| MATERIAL FOR THIS EXERCISE |

+ + + + +

(** C10: when the value of a matched field contains [=], the whole run from
    the key's [=] up to the next separator or the end of the message is
    masked.  For a field [k] of the list (plain-text field names and
    separator, no field name with [=] or a separator character, [=] not a
    separator character) and a value [v] without a separator character,
    [k=v] followed by a separator or by the end of the message becomes [k=]
    followed by the mask, at the start of the message and after a separator
    character; [filter_datum(["password"], "***", "password=a=b;x=1", ";")]
    is ["password=***;x=1"]. *)
Theorem filter_datum_value_with_eq (fields : list string) (k mask sep pre v rest : string)
    (c : ascii) :
  literal_fields fields = true -> literal_separator sep = true ->
  Forall (fun f => contains_char "=" f = false /\ avoids sep f = true) fields ->
  in_separator sep "=" = false -> In k fields ->
  avoids sep v = true -> value_end sep rest -> in_separator sep c = true ->
  filter_datum fields mask (k ++ String "=" (v ++ rest)) sep
  = k ++ "=" ++ mask ++ filter_datum fields mask rest sep /\
  filter_datum fields mask (pre ++ String c (k ++ String "=" (v ++ rest))) sep
  = filter_datum fields mask pre sep
      ++ String c (k ++ "=" ++ mask ++ filter_datum fields mask rest sep) /\
  filter_datum ["password"] "***" "password=a=b;x=1" ";" = "password=***;x=1".
Proof.
  intros _ _ Hf He Hk Hv Hr Hc.
  pose proof (filter_datum_field_token fields mask sep k v rest
                (Forall_and_l _ _ _ Hf) Hk Hv Hr) as E.
  split; [exact E | split; [| vm_compute; reflexivity]].
  rewrite (filter_datum_app_sep fields mask sep pre c _ (Forall_and_r _ _ _ Hf) He Hc).
  now rewrite E.
Qed.

Lemma filter_datum_value_with_eq_witness :
  (literal_fields ["name"; "password"] = true /\ literal_separator ";" = true /\
   Forall (fun f => contains_char "=" f = false /\ avoids ";" f = true) ["name"; "password"] /\
   in_separator ";" "=" = false /\ In "password" ["name"; "password"] /\
   avoids ";" "a=b" = true /\ value_end ";" ";x=1" /\ in_separator ";" ";" = true) /\
  (filter_datum ["name"; "password"] "***" ("password" ++ String "=" ("a=b" ++ ";x=1")) ";"
   = "password" ++ "=" ++ "***" ++ filter_datum ["name"; "password"] "***" ";x=1" ";" /\
   filter_datum ["name"; "password"] "***"
     ("id=7" ++ String ";" ("password" ++ String "=" ("a=b" ++ ";x=1"))) ";"
   = filter_datum ["name"; "password"] "***" "id=7" ";"
       ++ String ";" ("password" ++ "=" ++ "***"
                      ++ filter_datum ["name"; "password"] "***" ";x=1" ";") /\
   filter_datum ["password"] "***" "password=a=b;x=1" ";" = "password=***;x=1").
Proof.
  split; [repeat split; try (right; left; reflexivity); repeat constructor|].
  apply filter_datum_value_with_eq; try (right; left; reflexivity); repeat constructor.
Defined.

(** C4 (counterexample): with a mask that contains the separator,
    redacting twice differs from redacting once:
    [filter_datum(["name"], ";name=x", "name=1", ";")] is ["name=;name=x"],
    and redacting that again gives ["name=;name=x;name=;name=x"]. *)
Lemma filter_datum_not_idempotent :
  filter_datum ["name"] ";name=x" (filter_datum ["name"] ";name=x" "name=1" ";") ";"
  <> filter_datum ["name"] ";name=x" "name=1" ";".
Proof. vm_compute. discriminate. Qed.

(** C4 (amended): for plain-text field names and separator, when no field
    name contains [=] or a separator character,
    the separator does not contain [=] and the mask contains no separator
    character, [filter_datum] is idempotent. *)
Theorem filter_datum_idempotent (fields : list string) (mask sep m : string) :
  literal_fields fields = true -> literal_separator sep = true ->
  Forall (fun f => avoids sep f = true) fields ->
  Forall (fun f => contains_char "=" f = false) fields ->
  in_separator sep "=" = false -> avoids sep mask = true ->
  filter_datum fields mask (filter_datum fields mask m sep) sep = filter_datum fields mask m sep.
Proof.
  intros _ _ Ha Hn He Hm. unfold filter_datum.
  apply re_sub_idem; try assumption.
  - apply Forall_alternatives; [reflexivity | exact Ha].
  - apply Forall_alternatives; [reflexivity | exact Hn].
Qed.

Lemma filter_datum_idempotent_witness :
  (literal_fields PII_FIELDS = true /\ literal_separator ";" = true /\
   Forall (fun f => avoids ";" f = true) PII_FIELDS /\
   Forall (fun f => contains_char "=" f = false) PII_FIELDS /\
   in_separator ";" "=" = false /\ avoids ";" "***" = true) /\
  filter_datum PII_FIELDS "***" (filter_datum PII_FIELDS "***" "name=Bob;ip=1;email=a@b" ";") ";"
  = filter_datum PII_FIELDS "***" "name=Bob;ip=1;email=a@b" ";".
Proof.
  split; [repeat split; repeat constructor | apply filter_datum_idempotent; repeat constructor].
Defined.

(** C6 (counterexample): a mask containing the separator adds a token:
    the keys of [filter_datum(["a"], ";b=1", "a=1", ";")] are [a] and [b],
    those of ["a=1"] only [a]. *)
Lemma filter_datum_mask_adds_key :
  keys ";" (filter_datum ["a"] ";b=1" "a=1" ";") <> keys ";" "a=1".
Proof. vm_compute. discriminate. Qed.

(** C6 (amended): for plain-text field names and separator, when the field
    names and the mask contain no separator
    character and the separator does not contain [=], the keys of the
    output (the text before the first [=] of each separator-delimited
    token), in order, are those of the input, for every message. *)
Theorem filter_datum_keeps_keys (fields : list string) (mask sep m : string) :
  literal_fields fields = true -> literal_separator sep = true ->
  Forall (fun f => avoids sep f = true) fields -> in_separator sep "=" = false ->
  avoids sep mask = true ->
  keys sep (filter_datum fields mask m sep) = keys sep m.
Proof.
  intros _ _ Ha He Hm. unfold filter_datum. apply keys_re_sub; try assumption.
  apply Forall_alternatives; [reflexivity | exact Ha].
Qed.

Lemma filter_datum_keeps_keys_witness :
  (literal_fields PII_FIELDS = true /\ literal_separator ";" = true /\
   Forall (fun f => avoids ";" f = true) PII_FIELDS /\ in_separator ";" "=" = false /\
   avoids ";" "***" = true) /\
  keys ";" (filter_datum PII_FIELDS "***" "name=Bob;username=x;ip=a=b" ";")
  = keys ";" "name=Bob;username=x;ip=a=b".
Proof.
  split; [repeat split; repeat constructor | apply filter_datum_keeps_keys; repeat constructor].
Defined.







(** C8 (counterexample): [main] does not join the column pairs with
    [RedactingFormatter.SEPARATOR] ([;]) but with ["; "]. *)
Lemma main_message_not_separator :
  main_message ["name"; "email"] ["bob"; "bob@x.com"]
  <> Some (py_join SEPARATOR ["name=bob"; "email=bob@x.com"]).
Proof. vm_compute. discriminate. Qed.

(** C8 (amended): for every row with one value per column, [main] builds
    the message by joining the row's [column=value] pairs with ["; "], the
    separator [;] of the formatter followed by a space. *)
Theorem main_message_join (fields row : list string) :
  List.length row = List.length fields ->
  main_message fields row
  = Some (py_join (SEPARATOR ++ " ") (map (fun '(f, v) => f ++ "=" ++ v) (combine fields row))).
Proof.
  intros Hl. unfold main_message. now rewrite map_option_columns.
Qed.

Lemma main_message_join_witness :
  List.length ["bob"; "bob@x.com"] = List.length ["name"; "email"] /\
  main_message ["name"; "email"] ["bob"; "bob@x.com"]
  = Some (py_join (SEPARATOR ++ " ")
            (map (fun '(f, v) => f ++ "=" ++ v) (combine ["name"; "email"] ["bob"; "bob@x.com"]))).
Proof. split; [reflexivity | apply main_message_join; reflexivity]. Defined.

(** C9 (counterexample): when fetching a row raises, the error leaves
    [main] with the cursor and the connection still open. *)
Lemma main_leaks_on_fetch_error :
  fst (main failing_connector initial_world) = inr FetchError /\
  db_open (snd (main failing_connector initial_world)) = true /\
  cursor_open (snd (main failing_connector initial_world)) = true.
Proof. vm_compute. repeat split. Qed.

(** C9 (amended): [main] closes the cursor and the connection only when the
    loop over the rows ends normally; an error raised by [execute], by
    fetching a row or by a short row leaves both open, and a failed
    [connect] opens nothing. *)
Theorem main_resources (c : Connector) :
  match main c initial_world with
  | (inl _, w) => db_open w = false /\ cursor_open w = false
  | (inr ConnectError, w) => db_open w = false /\ cursor_open w = false
  | (inr _, w) => db_open w = true /\ cursor_open w = true
  end.
Proof.
  unfold main, get_db, execute.
  destruct (connect_ok c); [|split; reflexivity].
  destruct (execute_ok c); [|split; reflexivity].
  cbv [bind set_db set_cursor ret initial_world db_open cursor_open logged].
  set (w0 := {| db_open := true; cursor_open := true; logged := [] |}).
  destruct (row_loop_frame (description c) (fetches c) w0) as (H1 & H2 & H3).
  destruct (row_loop (description c) (fetches c) w0) as [[u|e] w] eqn:E;
    simpl in H1, H2, H3.
  - split; reflexivity.
  - destruct e; [contradiction H3; reflexivity | split; assumption ..].
Qed.

(** * Further properties of the code *)

(** ** The line logged for a row *)

Lemma contains_char_app (a : ascii) (s t : string) :
  contains_char a (s ++ t) = contains_char a s || contains_char a t.
Proof. induction s as [|x s IH]; simpl; [reflexivity|]. now rewrite IH, orb_assoc. Qed.

Lemma ends_with_after_space (f h0 c : string) :
  contains_char " " f = false -> ends_with f ((h0 ++ " ") ++ c) = ends_with f c.
Proof.
  intros Hf. induction h0 as [|x h0 IH].
  - cbn [String.append ends_with].
    destruct (String.eqb f (String " " c)) eqn:E; [|reflexivity].
    apply String.eqb_eq in E; subst f. cbn [contains_char] in Hf.
    now rewrite Ascii.eqb_refl in Hf.
  - cbn [String.append ends_with]. cbn [String.append] in IH. rewrite IH.
    destruct (String.eqb f (String x ((h0 ++ " ") ++ c))) eqn:E; [|reflexivity].
    apply String.eqb_eq in E; subst f.
    cbn [contains_char] in Hf. rewrite !contains_char_app in Hf; cbn [contains_char] in Hf.
    rewrite Ascii.eqb_refl in Hf.
    destruct (Ascii.eqb x " "), (contains_char " " h0); simpl in Hf; discriminate.
Qed.

Lemma existsb_ends_with_after_space (alts : list string) (h0 c : string) :
  Forall (fun f => contains_char " " f = false) alts ->
  existsb (fun f => ends_with f ((h0 ++ " ") ++ c)) alts = existsb (fun f => ends_with f c) alts.
Proof.
  induction 1 as [|f fs Hf Hfs IH]; [reflexivity|].
  cbn [existsb]. now rewrite ends_with_after_space, IH.
Qed.

Section Row.

Variables (fields : list string) (r sep : string).
Hypothesis fields_no_eq : Forall (fun f => contains_char "=" f = false) (alternatives fields).
Hypothesis fields_avoid : Forall (fun f => avoids sep f = true) (alternatives fields).
Hypothesis fields_no_space : Forall (fun f => contains_char " " f = false) (alternatives fields).
Hypothesis eq_not_sep : in_separator sep "=" = false.
Hypothesis space_not_sep : in_separator sep " " = false.
Hypothesis semicolon_sep : in_separator sep ";" = true.

Lemma re_sub_header_pair (h0 c v : string) :
  contains_char "=" h0 = false -> avoids sep h0 = true -> simple_pair sep (c, v) ->
  re_sub (alternatives fields) r sep ((h0 ++ " ") ++ (c ++ "=" ++ v))
  = (h0 ++ " ") ++ redacted_pair fields r (c, v).
Proof.
  intros Hh Hhs (Hc & Hv & Hcs & Hvs).
  replace ((h0 ++ " ") ++ (c ++ "=" ++ v)) with (((h0 ++ " ") ++ c) ++ String "=" v)
    by (now rewrite !string_app_assoc).
  rewrite re_sub_simple_token; try assumption.
  - unfold redacted_pair. rewrite existsb_ends_with_after_space by assumption.
    destruct (existsb (fun f => ends_with f c) (alternatives fields));
      now rewrite !string_app_assoc.
  - rewrite !contains_char_app, Hh, Hc. reflexivity.
  - rewrite !avoids_app, Hhs, Hcs. simpl. unfold value_char; now rewrite space_not_sep.
Qed.

Lemma re_sub_header_pairs (ps : list (string * string)) (h0 : string) :
  contains_char "=" h0 = false -> avoids sep h0 = true -> Forall (simple_pair sep) ps ->
  re_sub (alternatives fields) r sep
    ((h0 ++ " ") ++ py_join "; " (map (fun '(f, v) => f ++ "=" ++ v) ps))
  = (h0 ++ " ") ++ py_join "; " (map (redacted_pair fields r) ps).
Proof.
  intros Hh Hhs Hps. revert h0 Hh Hhs.
  induction Hps as [|[c v] ps Hp Hps IH]; intros h0 Hh Hhs.
  - cbn [map py_join]. rewrite string_app_nil_r. apply re_sub_no_match, no_match_without_eq.
    rewrite contains_char_app, Hh. reflexivity.
  - destruct ps as [|p' ps'].
    + cbn [map py_join]. now apply re_sub_header_pair.
    + change (py_join "; " (map (fun '(f, v0) => f ++ "=" ++ v0) ((c, v) :: p' :: ps')))
        with ((c ++ "=" ++ v) ++ "; "
              ++ py_join "; " (map (fun '(f, v0) => f ++ "=" ++ v0) (p' :: ps'))).
      change (py_join "; " (map (redacted_pair fields r) ((c, v) :: p' :: ps')))
        with (redacted_pair fields r (c, v) ++ "; "
              ++ py_join "; " (map (redacted_pair fields r) (p' :: ps'))).
      set (J := py_join "; " (map (fun '(f, v0) => f ++ "=" ++ v0) (p' :: ps'))).
      set (J' := py_join "; " (map (redacted_pair fields r) (p' :: ps'))).
      replace ((h0 ++ " ") ++ ((c ++ "=" ++ v) ++ "; " ++ J))
        with (((h0 ++ " ") ++ (c ++ "=" ++ v)) ++ String ";" ((EmptyString ++ " ") ++ J))
        by (now rewrite !string_app_assoc).
      destruct Hp as (Hc & Hv & Hcs & Hvs).
      rewrite (re_sub_app_sep _ r sep fields_avoid eq_not_sep).
      * rewrite re_sub_header_pair by (try split; auto).
        unfold J, J'. rewrite (IH EmptyString) by reflexivity.
        now rewrite !string_app_assoc.
      * rewrite !avoids_app, Hhs, Hcs; simpl. unfold value_char.
        now rewrite space_not_sep, eq_not_sep, Hvs.
      * exact semicolon_sep.
Qed.
(** * An intrusive doubly-linked list: the model of [intrusive_list.h]

    The header declares three templates: [list_element<Tag>] (the link that a
    value embeds), [list_iterator<T, Tag>] (a cursor that holds one link
    pointer) and [list<T, Tag>] (the owner of one heap-allocated sentinel
    link).  All of the behaviour is pointer surgery on [prev]/[next] fields,
    so the model is a store of link cells addressed by location, and every
    member function is a program in a state-and-failure monad over that
    store: dereferencing a null or dangling pointer has no defined result
    and makes the program fail. *)

From stdpp Require Import functions gmap list fin_maps.

Set Default Proof Using "Type".
#[local] Set Warnings "-clear-no-such-hyp".

(** ** Pointers and link cells *)

(** An address of a [list_element<Tag>] sub-object. *)
Definition loc := nat.

(** A [list_element<Tag>*]: [None] is [nullptr]. *)
Definition ptr := option loc.

(** [struct list_element { list_element* prev; list_element* next; }] *)
Record list_element := LinkCell { prev : ptr; next : ptr }.

Global Instance list_element_eq_dec : EqDecision list_element.
Proof. solve_decision. Defined.

(** The state a link has after [list_element()] and after [unlink()]:
    [prev = next = nullptr]. *)
Definition unset : list_element := LinkCell None None.

(** The store: every live link cell, by address. *)
Abbreviation heap := (gmap loc list_element).

(** ** The monad of member functions *)

Definition M (A : Type) : Type := heap → option (A * heap).

Definition ret {A} (a : A) : M A := λ h, Some (a, h).

Definition bind {A B} (m : M A) (k : A → M B) : M B :=
  λ h, match m h with
       | Some (a, h') => k a h'
       | None => None
       end.

Declare Scope prog_scope.
Delimit Scope prog_scope with prog.
Notation "'let*' x := m 'in' k" := (bind m (λ x, k))
  (at level 10, x name, m at level 100, k at level 200,
   format "'[v' 'let*'  x  :=  m  'in' '/' k ']'") : prog_scope.
Notation "m ;;; k" := (bind m (λ _, k))
  (at level 100, k at level 200, right associativity,
   format "'[v' m  ;;; '/' k ']'") : prog_scope.
Local Open Scope prog_scope.

(** [p->prev] as an rvalue. *)
Definition get_prev (p : ptr) : M ptr :=
  λ h, match p with
       | Some a => match h !! a with
                   | Some c => Some (prev c, h)
                   | None => None
                   end
       | None => None
       end.

(** [p->next] as an rvalue. *)
Definition get_next (p : ptr) : M ptr :=
  λ h, match p with
       | Some a => match h !! a with
                   | Some c => Some (next c, h)
                   | None => None
                   end
       | None => None
       end.

(** [p->prev = v]. *)
Definition set_prev (p v : ptr) : M unit :=
  λ h, match p with
       | Some a => match h !! a with
                   | Some c => Some (tt, <[a := LinkCell v (next c)]> h)
                   | None => None
                   end
       | None => None
       end.
(** *** The further properties at work on concrete states *)

Lemma getVersion_big_endian_witness :
  fst (@MAX17048G.getVersion (datasheet 0) _ _
         (mkWire 0 [] []
            (mkRegs 0 (store 0x08 0x00 (store 0x09 0x12 (fun _ => 0)))) []))
  = 256 * 0x00 + 0x12.
Proof.
  apply (@getVersion_big_endian (datasheet 0) _ _ 0x00 0x12).
  - unfold is_u8. lia.
  - unfold is_u8. lia.
  - reflexivity.
Defined.

(** SOC bytes [(0x57, 0x80)]: 87.5 percent. *)
Lemma getSOC_exact_binary64_witness :
  PrimFloat.eqb
    (fst (@MAX17048G.getSOC (datasheet 0) binary64 _ _
            (mkWire 0 [] []
               (mkRegs 0 (store 0x04 0x57 (store 0x05 0x80 (fun _ => 0))))
               [])) * 256)
    (float_of_Z (256 * 0x57 + 0x80)) = true.
Proof.
  apply (@getSOC_exact_binary64 (datasheet 0) _ _ 0x57 0x80).
  - unfold is_u8. lia.
  - unfold is_u8. lia.
  - reflexivity.
Defined.

Lemma getCellVolt_range_binary64_witness :
  PrimFloat.ltb
    (fst (@MAX17048G.getCellVolt (datasheet 0) binary64 _ _
            {| MAX17048G._ic := 2 |}
            (mkWire 0 [] []
               (mkRegs 0 (store 0x02 0xD0 (store 0x03 0x20 (fun _ => 0))))
               [])))
    (0x1.47ae147ae147bp+2 * float_of_Z 2) = true.
Proof.
  apply (@getCellVolt_range_binary64 (datasheet 0) _ _
           {| MAX17048G._ic := 2 |} 0xD0 0x20).
  - unfold is_u8. lia.
  - unfold is_u8. lia.
  - reflexivity.
  - right. reflexivity.
Defined.

Lemma single_byte_readers_witness :
  fst (@MAX17048G.getCompensateValue (datasheet 0) _ _ (fresh_wire 0x97 0x9C))
    = 0x97 /\
  fst (@MAX17048G.getStatus (datasheet 0) _ _ (fresh_wire 0x97 0x9C)) = 0x9C /\
  fst (@MAX17048G.sleeping (datasheet 0) _ _ (fresh_wire 0x97 0x9C))
    = Z.testbit 0x9C 7 /\
  fst (@MAX17048G.getAlertThreshold (datasheet 0) _ _ (fresh_wire 0x97 0x9C))
    = 32 - 0x9C mod 32.
Proof.
  apply (@single_byte_readers (datasheet 0) _ _ 0x97 0x9C
           (fresh_wire 0x97 0x9C)).
  - unfold is_u8. lia.
  - unfold is_u8. lia.
  - reflexivity.
  - reflexivity.
Defined.

Lemma getStatus_without_answer_witness :
  fst (@MAX17048G.getStatus (datasheet 0) _ _ dead_wire) = 0xFF /\
  fst (@MAX17048G.getAlertThreshold (datasheet 0) _ _ dead_wire) = 1 /\
  fst (@MAX17048G.sleeping (datasheet 0) _ _ dead_wire) = true.
Proof.
  apply (@getStatus_without_answer (datasheet 0) _ _ dead_wire). reflexivity.
Defined.

(** On the device that refuses data the register address of the status
    read is acknowledged (status 0) and the write of CONFIG is not (status
    3): the operations return 3. *)
Lemma write_operations_return_status_witness :
  fst (dev_write 0x36 [0x0D] true deaf_device) = 0 /\
  fst (@MAX17048G.setCompensation (datasheet 0) _ _ 0x97 deaf_wire) = 3 /\
  fst (@MAX17048G.setAlertThreshold (datasheet 0) _ _ 4 deaf_wire) = 3 /\
  fst (@MAX17048G.sleep (datasheet 0) _ _ deaf_wire) = 3 /\
  fst (@MAX17048G.quickStart (datasheet 0) _ _ deaf_wire) = 3.
Proof.
  destruct (@write_operations_return_status (datasheet 0) _ _ 3 0x97 4
              deaf_wire) as (Hset & Hthr & _ & Hsleep & _ & Hquick & _).
  - intros a r x y stop d. reflexivity.
  - split; [reflexivity |].
    split; [exact Hset | split; [exact Hthr | split; [exact Hsleep | exact Hquick]]].
Defined.

(** VCELL is not touched by [sleep]. *)
Lemma writers_touch_their_register_only_witness :
  regs (device (snd (@MAX17048G.sleep (datasheet 0) _ _
                       (fresh_wire 0x97 0x1C)))) 0x02 =
  regs (device (fresh_wire 0x97 0x1C)) 0x02.
Proof.
  destruct (@writers_touch_their_register_only (datasheet 0) 0x55 4 0x02
              (fresh_wire 0x97 0x1C)) as (Hconfig & _ & _).
  destruct Hconfig as (_ & _ & _ & Hsleep & _).
  - discriminate.
  - discriminate.
  - exact Hsleep.
Defined.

+ + + + +

What lines in the data hold the word "constructor"? Return them.

| SOLUTION BELOW |
  split; [repeat split; try (right; left; reflexivity); repeat constructor|].
  apply filter_datum_value_with_eq; try (right; left; reflexivity); repeat constructor.
  split; [repeat split; repeat constructor | apply filter_datum_idempotent; repeat constructor].
  split; [repeat split; repeat constructor | apply filter_datum_keeps_keys; repeat constructor].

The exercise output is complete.